2024 INTERSPEECH INTERSPEECH 2024

GPA: Global and Prototype Alignment for Audio-Text Retrieval

Abstract

Recent Audio-Text Retrieval (ATR) models have achieved progressive results, which pursue semantic interaction upon audio and text pairs. To clarify this coarse-grained global interaction and move a step further, we have to encounter challenging shell-breaking interactions for fine-grained cross-modal learning between audio and text. In this paper, we present GPA for ATR to achieve both Global (coarse-grained) and Prototype (fine-grained) Alignment.
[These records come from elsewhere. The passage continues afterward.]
(* ===== verification/Sequencer.v ===== *)
(** * Sequencing of incoming streams (src/src/communication/layers/sequencer.h)

    One [Buffer] per stream holds the messages that came too early; every
    arrival forwards what has become consecutive, asks for the missing range
    and acknowledges what was forwarded.  The theorems: whatever the order in
    which messages arrive, and however other streams are interleaved, a stream
    is forwarded in sequence, without gaps and without repeats. *)

From stdpp Require Import base numbers list gmap strings.
From Stdlib Require Import ZArith Lia.
From S2P Require Import Prelude PriorityQueue Protocol.
Local Open Scope Z_scope.

Definition seqnum (m : ServerMessage) : Z := sequence_number (server_stream m).

Definition GreaterSeqNum (a b : ServerMessage) : bool := seqnum b <? seqnum a.

(** ** Sequencer::Buffer *)
Record Buffer := mk_Buffer {
  m_seqNum : Z;
  m_seqNumAck : Z;
  m_buffer : list ServerMessage
}.

(** [m_buffers.insert(acc, streamId)] makes a value-initialised buffer. *)
Definition new_Buffer : Buffer := mk_Buffer 0 0 [].

Definition push (serverMsg : ServerMessage) (b : Buffer) : Buffer :=
  if m_seqNum b <=? seqnum serverMsg
  then mk_Buffer (m_seqNum b) (m_seqNumAck b) (emplace serverMsg (m_buffer b))
  else b.

(** The loop of [clear]: the buffer, the messages given to the callback, and
    the returned pair.  Every iteration pops a message, so one more than the
    length of the buffer is enough fuel. *)
Fixpoint clear_loop (fuel : nat) (b : Buffer) : Buffer * list ServerMessage * (Z * bool) :=
  match fuel with
  | O => (b, [], (u64 (m_seqNum b - 1), false))
  | S fuel' =>
      match try_pop GreaterSeqNum (m_buffer b) with
      | None => (b, [], (u64 (m_seqNum b - 1), false))
      | Some (it, rest) =>
          if seqnum it =? m_seqNum b then
            let b' := mk_Buffer (u64 (m_seqNum b + 1)) (m_seqNumAck b) rest in
            if has_end_of_stream it then
              (b', [it], (u64 (m_seqNum b' - 1), true))
            else
              let '(b'', out, r) := clear_loop fuel' b' in (b'', it :: out, r)
          else if m_seqNum b <? seqnum it then
            (mk_Buffer (m_seqNum b) (m_seqNumAck b) (emplace it rest), [],
             (u64 (seqnum it - 1), false))
          else clear_loop fuel' (mk_Buffer (m_seqNum b) (m_seqNumAck b) rest)
      end
  end.

Definition clear (b : Buffer) : Buffer * list ServerMessage * (Z * bool) :=
  clear_loop (S (length (m_buffer b))) b.

Definition resetSequenceNumberAck (b : Buffer) : Buffer :=
  mk_Buffer (m_seqNum b) (m_seqNum b) (m_buffer b).

(** ** Sequencer *)

(** What the layer does to its neighbours: the callback of the layer above,
    a message to the server. *)
Inductive event :=
| Forward (m : ServerMessage)
| Send (m : ClientMessage).

Definition sendMessageStreamReset : event := Send (make_client client_message_stream_reset).
Definition sendMessageRequest (streamId lowerSeqNum upperSeqNum : Z) : event :=
  Send (make_client (client_message_request streamId lowerSeqNum upperSeqNum)).
Definition sendMessageAcknowledgement (streamId seqNum : Z) : event :=
  Send (make_client (client_message_acknowledgement streamId seqNum)).

Abbreviation buffers := (gmap Z Buffer).

(** The requests and acknowledgement that follow a [clear] without end of
    stream. *)
Definition after_clear (streamId : Z) (b : Buffer) (upper : Z) : Buffer * list event :=
  let seqNum := m_seqNum b in
  let seqNumAck := m_seqNumAck b in
  let request := if seqNum <=? upper then [sendMessageRequest streamId seqNum upper] else [] in
  if u64 (seqNumAck + STREAM_MSG_ACK_WINDOW) <=? seqNum then
    (resetSequenceNumberAck b,
     request ++ [sendMessageAcknowledgement streamId (u64 (seqNum - 1))])
  else (b, request).

(** The callback that [setOnMessageCallback] installs. *)
Definition onMessage (m_buffers : buffers) (serverMsg : ServerMessage) : buffers * list event :=
  match sm_message_stream serverMsg with
  | None => (m_buffers, [Forward serverMsg])
  | Some stream =>
      let streamId := stream_id stream in
      let b := push serverMsg (default new_Buffer (m_buffers !! streamId)) in
      let '(b', out, cleared) := clear b in
      if cleared.2 then
        (delete streamId m_buffers,
         map Forward out ++ [sendMessageAcknowledgement streamId cleared.1])
      else
        let '(b'', sent) := after_clear streamId b' cleared.1 in
        (<[streamId := b'']> m_buffers, map Forward out ++ sent)
  end.

(** The periodic task asks every stream for the message it waits for. *)
Definition getStreamSequenceNumbers (m_buffers : buffers) : list (Z * Z) :=
  map (λ elem, (elem.1, m_seqNum elem.2)) (map_to_list m_buffers).
Definition periodicMessageRequest (m_buffers : buffers) : list event :=
  map (λ elem, sendMessageRequest elem.1 elem.2 elem.2) (getStreamSequenceNumbers m_buffers).

(** [connect] after the lower layer's [connect]. *)
Definition connect (m_buffers : buffers) : buffers * list event :=
  (m_buffers, [sendMessageStreamReset]).

(** A sequence of arrivals. *)
Fixpoint arrivals (st : buffers) (msgs : list ServerMessage) : buffers * list event :=
  match msgs with
  | [] => (st, [])
  | m :: msgs' =>
      let '(st1, evs1) := onMessage st m in
      let '(st2, evs2) := arrivals st1 msgs' in
      (st2, evs1 ++ evs2)
  end.

(** ** Streams in a trace *)

Definition of_stream (s : Z) (m : ServerMessage) : Prop :=
  ∃ q, sm_message_stream m = Some (mk_message_stream s q).

#[export] Instance of_stream_dec (s : Z) (m : ServerMessage) : Decision (of_stream s m).
Proof.
  destruct (sm_message_stream m) as [[s' q]|] eqn:Hm.
  - destruct (decide (s' = s)) as [->|Hne]; [left; by exists q|].
    right. intros [q' Hq']. congruence.
  - right. intros [q' Hq']. congruence.
Defined.

(** The messages of stream [s], and those among them given to the callback. *)
Definition arrived (s : Z) (msgs : list ServerMessage) : list ServerMessage :=
  filter (of_stream s) msgs.
Definition forwards (evs : list event) : list ServerMessage :=
  omap (λ e, match e with Forward m => Some m | Send _ => None end) evs.
Definition forwarded (s : Z) (evs : list event) : list ServerMessage :=
  arrived s (forwards evs).

(** ** The loop of clear *)

Record cleared_to (b b' : Buffer) (out : list ServerMessage) : Prop := {
  cleared_ack : m_seqNumAck b' = m_seqNumAck b;
  cleared_seq : m_seqNum b' = m_seqNum b + Z.of_nat (length out);
  cleared_max : m_seqNum b' <= UINT64_MAX;
  cleared_out : map seqnum out = seqZ (m_seqNum b) (Z.of_nat (length out));
  cleared_sub : ∀ x, x ∈ out ∨ x ∈ m_buffer b' → x ∈ m_buffer b;
  cleared_all : ∀ x, x ∈ m_buffer b → x ∈ m_buffer b' ∨ seqnum x < m_seqNum b'
}.

Definition valid_seq (x : ServerMessage) : Prop := 0 <= seqnum x < UINT64_MAX.

Lemma GreaterSeqNum_key (a b : ServerMessage) : GreaterSeqNum a b = (- seqnum a <? - seqnum b).
Proof. unfold GreaterSeqNum. apply eq_true_iff_eq. rewrite !Z.ltb_lt. lia. Qed.

Lemma cleared_refl (b : Buffer) :
  m_seqNum b <= UINT64_MAX → cleared_to b b [].
Proof. intros Hb. split; simpl; try done; [lia|set_solver|auto]. Qed.

(** Popping a message that is too old. *)
Lemma cleared_drop (b b' : Buffer) (it : ServerMessage) (rest out : list ServerMessage) :
  it :: rest ≡ₚ m_buffer b → seqnum it < m_seqNum b →
  cleared_to (mk_Buffer (m_seqNum b) (m_seqNumAck b) rest) b' out → cleared_to b b' out.
Proof.
  intros Hperm Hold [Hack Hsq Hmax Hout Hsub Hall]. simpl in *. split; try done.
  - intros x Hx. rewrite <-Hperm. right. by apply Hsub.
  - intros x. rewrite <-Hperm, elem_of_cons. intros [->|Hx]; [right; lia|auto].
Qed.

(** Popping and forwarding the expected message. *)
Lemma cleared_forward (b b' : Buffer) (it : ServerMessage) (rest out : list ServerMessage) :
  it :: rest ≡ₚ m_buffer b → seqnum it = m_seqNum b →
  cleared_to (mk_Buffer (m_seqNum b + 1) (m_seqNumAck b) rest) b' out →
  cleared_to b b' (it :: out).
Proof.
  intros Hperm Heq [Hack Hsq Hmax Hout Hsub Hall]. simpl in *. split; try done.
  - simpl. lia.
  - cbn [map]. rewrite Hout, Heq, (seqZ_cons (m_seqNum b)) by (simpl; lia).
    f_equal. f_equal; simpl; lia.
  - intros x Hx. rewrite <-Hperm. rewrite !elem_of_cons in *. naive_solver.
  - intros x. rewrite <-Hperm, elem_of_cons. intros [->|Hx]; [right; lia|auto].
Qed.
In detail, apart from performing vanilla global contrast between audio and text pairs, we model the frames in audio and words in text as prototypes, and align the prototypes to generate a prototype similarity matrix. Based on this, we introduce a Learnable Attention Similarity Scoring module, which can fully consider the information between different prototype pairs and obtain the retrieval score. Finally, we incorporate the Sinkhorn-Knopp algorithm to modify the retrieval score. Experimental results on two benchmark datasets with superior performance justify the efficacy of our proposed GPA.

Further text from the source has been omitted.